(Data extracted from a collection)
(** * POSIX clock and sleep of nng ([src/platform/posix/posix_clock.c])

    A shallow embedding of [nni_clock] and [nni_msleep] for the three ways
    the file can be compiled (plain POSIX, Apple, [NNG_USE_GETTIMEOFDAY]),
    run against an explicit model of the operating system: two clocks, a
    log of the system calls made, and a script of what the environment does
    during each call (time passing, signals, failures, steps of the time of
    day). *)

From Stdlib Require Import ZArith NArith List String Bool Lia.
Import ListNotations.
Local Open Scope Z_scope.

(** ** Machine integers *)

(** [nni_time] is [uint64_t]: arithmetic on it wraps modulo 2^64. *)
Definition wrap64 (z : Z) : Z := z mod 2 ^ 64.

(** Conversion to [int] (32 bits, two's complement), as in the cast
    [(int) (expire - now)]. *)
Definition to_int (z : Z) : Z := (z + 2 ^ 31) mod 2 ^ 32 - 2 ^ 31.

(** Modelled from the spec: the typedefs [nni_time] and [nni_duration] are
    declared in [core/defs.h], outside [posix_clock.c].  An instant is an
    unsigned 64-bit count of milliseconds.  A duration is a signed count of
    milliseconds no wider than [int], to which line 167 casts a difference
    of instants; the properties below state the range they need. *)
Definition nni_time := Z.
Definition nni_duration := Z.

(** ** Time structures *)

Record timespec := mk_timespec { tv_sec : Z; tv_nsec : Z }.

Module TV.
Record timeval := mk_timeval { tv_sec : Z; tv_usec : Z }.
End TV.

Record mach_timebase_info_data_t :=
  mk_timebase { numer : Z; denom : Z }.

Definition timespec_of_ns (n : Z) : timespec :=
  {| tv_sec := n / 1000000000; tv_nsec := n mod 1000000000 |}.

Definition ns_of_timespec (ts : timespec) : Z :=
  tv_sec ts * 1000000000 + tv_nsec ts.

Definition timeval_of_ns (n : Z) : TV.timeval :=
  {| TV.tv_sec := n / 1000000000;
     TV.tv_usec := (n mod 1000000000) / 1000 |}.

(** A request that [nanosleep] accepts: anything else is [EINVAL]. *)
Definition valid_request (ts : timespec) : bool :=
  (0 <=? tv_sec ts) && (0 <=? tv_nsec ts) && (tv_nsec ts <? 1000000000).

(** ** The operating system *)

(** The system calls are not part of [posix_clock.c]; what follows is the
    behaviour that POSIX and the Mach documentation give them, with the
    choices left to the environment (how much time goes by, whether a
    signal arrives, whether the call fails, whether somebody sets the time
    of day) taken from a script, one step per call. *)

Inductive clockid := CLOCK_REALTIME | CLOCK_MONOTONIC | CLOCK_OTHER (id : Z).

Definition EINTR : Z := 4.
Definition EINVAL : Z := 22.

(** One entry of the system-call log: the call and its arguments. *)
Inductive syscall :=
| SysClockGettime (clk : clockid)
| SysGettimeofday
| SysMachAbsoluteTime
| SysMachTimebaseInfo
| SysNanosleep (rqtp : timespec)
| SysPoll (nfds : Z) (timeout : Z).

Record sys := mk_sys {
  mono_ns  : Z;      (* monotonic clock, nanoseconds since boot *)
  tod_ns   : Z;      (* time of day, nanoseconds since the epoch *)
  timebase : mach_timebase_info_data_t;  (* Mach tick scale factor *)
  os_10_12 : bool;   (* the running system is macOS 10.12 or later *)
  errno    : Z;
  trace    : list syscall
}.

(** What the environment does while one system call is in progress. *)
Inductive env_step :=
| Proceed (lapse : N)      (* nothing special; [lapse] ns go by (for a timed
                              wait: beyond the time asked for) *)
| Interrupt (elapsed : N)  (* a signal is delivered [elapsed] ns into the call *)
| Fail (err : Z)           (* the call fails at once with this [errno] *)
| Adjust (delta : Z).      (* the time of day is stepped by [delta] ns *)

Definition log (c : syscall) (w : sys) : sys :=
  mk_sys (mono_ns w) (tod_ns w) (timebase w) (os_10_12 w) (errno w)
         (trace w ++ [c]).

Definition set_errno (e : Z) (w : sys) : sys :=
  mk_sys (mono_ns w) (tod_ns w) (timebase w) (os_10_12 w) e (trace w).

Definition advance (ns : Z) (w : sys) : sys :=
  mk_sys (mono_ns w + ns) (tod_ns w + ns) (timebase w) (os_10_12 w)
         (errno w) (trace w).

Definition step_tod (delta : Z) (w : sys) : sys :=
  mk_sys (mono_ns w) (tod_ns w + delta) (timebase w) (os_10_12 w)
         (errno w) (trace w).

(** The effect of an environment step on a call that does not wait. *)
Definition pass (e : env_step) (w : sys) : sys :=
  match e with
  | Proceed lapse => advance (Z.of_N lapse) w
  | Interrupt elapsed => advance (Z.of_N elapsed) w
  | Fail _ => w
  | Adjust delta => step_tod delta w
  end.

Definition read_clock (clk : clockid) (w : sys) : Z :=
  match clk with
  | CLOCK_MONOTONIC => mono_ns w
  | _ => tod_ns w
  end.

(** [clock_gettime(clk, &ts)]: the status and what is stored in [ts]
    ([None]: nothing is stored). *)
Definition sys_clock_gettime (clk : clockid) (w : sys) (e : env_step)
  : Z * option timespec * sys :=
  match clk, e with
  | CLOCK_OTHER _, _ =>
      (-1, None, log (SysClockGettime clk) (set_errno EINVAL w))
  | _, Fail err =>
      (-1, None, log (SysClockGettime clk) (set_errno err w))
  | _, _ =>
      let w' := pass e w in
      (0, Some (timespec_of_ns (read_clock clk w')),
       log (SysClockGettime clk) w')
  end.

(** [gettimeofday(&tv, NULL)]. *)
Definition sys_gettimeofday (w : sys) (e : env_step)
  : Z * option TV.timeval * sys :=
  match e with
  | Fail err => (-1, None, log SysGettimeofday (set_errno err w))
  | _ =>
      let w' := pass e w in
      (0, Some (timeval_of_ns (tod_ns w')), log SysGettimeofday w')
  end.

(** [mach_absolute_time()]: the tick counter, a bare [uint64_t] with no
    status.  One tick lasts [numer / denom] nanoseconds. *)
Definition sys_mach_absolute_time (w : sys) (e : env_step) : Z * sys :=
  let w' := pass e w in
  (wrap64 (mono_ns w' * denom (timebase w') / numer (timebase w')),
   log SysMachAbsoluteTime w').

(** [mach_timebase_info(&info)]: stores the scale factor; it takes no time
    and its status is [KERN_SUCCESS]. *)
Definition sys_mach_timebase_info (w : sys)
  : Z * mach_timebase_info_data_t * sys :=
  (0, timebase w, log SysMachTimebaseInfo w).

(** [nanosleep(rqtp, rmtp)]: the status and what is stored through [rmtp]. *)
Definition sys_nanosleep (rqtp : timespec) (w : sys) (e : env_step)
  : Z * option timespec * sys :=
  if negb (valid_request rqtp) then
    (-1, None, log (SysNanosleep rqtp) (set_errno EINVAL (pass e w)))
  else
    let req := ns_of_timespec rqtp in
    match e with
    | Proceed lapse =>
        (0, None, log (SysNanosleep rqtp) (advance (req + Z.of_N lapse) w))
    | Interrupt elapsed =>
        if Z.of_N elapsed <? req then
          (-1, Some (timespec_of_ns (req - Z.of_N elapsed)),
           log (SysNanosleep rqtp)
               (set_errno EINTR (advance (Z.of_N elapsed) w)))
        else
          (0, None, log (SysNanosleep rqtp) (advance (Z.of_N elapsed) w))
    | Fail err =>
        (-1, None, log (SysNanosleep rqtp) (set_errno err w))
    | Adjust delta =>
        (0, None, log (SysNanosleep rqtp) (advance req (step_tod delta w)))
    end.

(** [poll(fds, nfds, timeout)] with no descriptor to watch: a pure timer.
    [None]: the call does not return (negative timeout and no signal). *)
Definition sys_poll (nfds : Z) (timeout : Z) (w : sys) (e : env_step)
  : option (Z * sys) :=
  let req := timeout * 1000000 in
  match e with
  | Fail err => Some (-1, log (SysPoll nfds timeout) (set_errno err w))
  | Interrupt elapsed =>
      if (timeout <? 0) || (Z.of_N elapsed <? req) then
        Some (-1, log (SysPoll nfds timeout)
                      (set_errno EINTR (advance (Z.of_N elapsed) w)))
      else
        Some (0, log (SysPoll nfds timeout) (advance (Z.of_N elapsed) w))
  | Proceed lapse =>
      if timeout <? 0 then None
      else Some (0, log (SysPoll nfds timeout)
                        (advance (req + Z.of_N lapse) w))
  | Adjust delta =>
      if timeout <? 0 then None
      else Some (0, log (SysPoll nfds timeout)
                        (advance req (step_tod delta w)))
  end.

— Your goal —
Would you output, from the records above, exactly the run of lines that starts at the line containing "(0, None, log (SysNanosleep rqtp) (advance (Z.of_N" and ends at the line containing "(** [poll(fds, nfds, timeout)]", and only that run?

— Final answer —
          (0, None, log (SysNanosleep rqtp) (advance (Z.of_N elapsed) w))
    | Fail err =>
        (-1, None, log (SysNanosleep rqtp) (set_errno err w))
    | Adjust delta =>
        (0, None, log (SysNanosleep rqtp) (advance req (step_tod delta w)))
    end.

(** [poll(fds, nfds, timeout)] with no descriptor to watch: a pure timer.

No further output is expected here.